Nós merecemos a morte,

Porque somos humanos

E a guerra é feita pelas nossas mãos,

Pela nossa cabeça embrulhada em séculos de sombra,

Por nosso sangue estranho e instável, pelas ordens

Que trazemos por dentro, e ficam sem explicação.

 

Criamos o fogo, a velocidade, a nova alquimia,

Os cálculos do gesto,

Embora sabendo que somos irmãos.

Temos até os átomos por cúmplices, e que pecados

De ciência, pelo mar, pelas nuvens, nos astros!

Que delírio sem Deus, nossa imaginação!

 

E aqui morreste! Oh, tua morte é a minha, que, enganada,

Recebes. Não te queixas. Não pensas. Não sabes.
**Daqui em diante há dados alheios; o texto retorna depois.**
(** The value the input token is the fingerprint of. *)
Definition input_token_value (sr : string) (official : option string)
    (rel org : option string) (f : SlaFields) (severity status_token : option string)
    (status_class : string) (endpoint : option Z) (endpoint_id : option string) : json :=
  let ev (o : option SlaEvidenceValue) (rest : SlaEvidenceValue -> list (string * json)) :=
    jopt (fun e => JObj (("evidence_id", JStr (ev_source_observation_field_id e)) :: rest e)) o in
  JObj [
    ("schema", JStr "SOMA_SERVICE_REQUEST_SLA_INPUT_V1");
    ("service_request_id", JStr sr);
    ("official_sr_no", jopt JStr official);
    ("customer_relationship_id", jopt JStr rel);
    ("customer_org_id", jopt JStr org);
    ("source_projection_revision", JInt (f_source_revision f));
    ("report_date", ev (f_report_date f) (fun e => [("value", JInt (ev_int (ev_value e)))]));
    ("severity", ev (f_severity f) (fun _ => [("value", jopt JStr severity)]));
    ("status", ev (f_status f) (fun e => [
       ("token", jopt JStr status_token); ("class", JStr status_class);
       ("source_chronology_utc", jopt JInt (ev_source_chronology_utc e))]));
    ("first_resolved_closed_endpoint", jopt (fun t => JObj [
       ("evidence_id", jopt JStr endpoint_id); ("value", JInt t)]) endpoint);
    ("suspension", ev (f_suspension f) (fun e => [
       ("numerator_seconds", JInt (ev_int (ev_value e))); ("denominator", JInt 1)]));
    ("suspend_planned_end", ev (f_planned_end f) (fun e => [
       ("value", JInt (ev_int (ev_value e)))]))].

Definition get (db : TicketDb) (sr_id : string) : result ServiceRequestSlaInput :=
  service_request_id ← require_uuid4 sr_id;
  match service_requests db !! service_request_id with
  | None => raise (ValidationError "Service Request does not exist")
  | Some official_sr_no =>
      '(relationship_id, customer_org_id) ← _current_relationship db service_request_id;
      f ← load_fields db service_request_id;
      severity_token ← severity_of (f_severity f);
      let status_token := (fun e => ev_text (ev_value e)) <$> f_status f in
      status_class ← status_class_of (f_status f);
      '(endpoint_utc, endpoint_evidence_id) ← match f_status f with
        | Some status => if is_terminal_class status_class
            then _terminal_endpoint db service_request_id status else Ok (None, None)
        | None => Ok (None, None) end;
      let suspension_seconds :=
        match f_suspension f with Some e => ev_int (ev_value e) | None => 0 end in
      token ← sha256_canonical_json
        (input_token_value service_request_id official_sr_no relationship_id customer_org_id f
           severity_token status_token status_class endpoint_utc endpoint_evidence_id);
      Ok (MkSlaInput service_request_id official_sr_no customer_org_id relationship_id
        (f_source_revision f)
        ((fun e => ev_int (ev_value e)) <$> f_report_date f)
        (ev_source_observation_field_id <$> f_report_date f)
        severity_token (ev_source_observation_field_id <$> f_severity f)
        status_token status_class (ev_source_observation_field_id <$> f_status f)
        endpoint_utc endpoint_evidence_id suspension_seconds 1
        (ev_source_observation_field_id <$> f_suspension f)
        ((fun e => ev_int (ev_value e)) <$> f_planned_end f)
        (ev_source_observation_field_id <$> f_planned_end f) token)
  end.

(** ** Paging through one month *)
(** The joined rows of one projection: none unless its report-date observation
    is usable and inside the month, else one per active relationship of its
    request, or one with no customer when there is none. *)
Definition projection_rows (db : TicketDb) (month_start month_end : Z)
    (sr : string) (p : ProjectionRow) : list (string * option string) :=
  match report_date_observation_id p ≫= fun o => sr_source_field_observations db !! o with
  | Some o =>
      match obs_integer_value o with
      | Some v =>
          if String.eqb (obs_field_key o) "report_date"
             && String.eqb (obs_value_state o) "usable"
             && (month_start <=? v) && (v <? month_end)
          then match active_relationships db sr with
               | [] => [(sr, None)]
               | rels => map (fun r => (sr, Some (rel_customer_org_id r))) rels
               end
          else []
      | None => []
      end
  | None => []
  end.
Definition month_join (db : TicketDb) (month_start month_end : Z)
    : list (string * option string) :=
  flat_map (fun '(sr, p) => projection_rows db month_start month_end sr p)
    (map_to_list (sr_current_source_projection db)).
Definition in_scope (scope : option string) (row : string * option string) : bool :=
  match scope with Some c => bool_decide (row.2 = Some c) | None => true end.
(** The ids of all joined rows of the month in scope, in order. *)
Definition month_rows (db : TicketDb) (month_start month_end : Z) (scope : option string)
    : list string :=
  py_sorted (fun s => s)
    (map fst (filter (fun r => in_scope scope r = true) (month_join db month_start month_end))).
Indigno,

Ver parar, pelo meu, teu inofensivo coração.

 

Animal encantado – melhor que nós todos – que tinhas tu

Com esse mundo dos homens?

Aprendias a vida, plácida e pura, e entrelaçada

Em carne e osso, que os teus olhos decifravam...

Rei das planícies verdes, com rios trêmulos de relinchos...

Como vieste morrer por um que mata seus irmãos?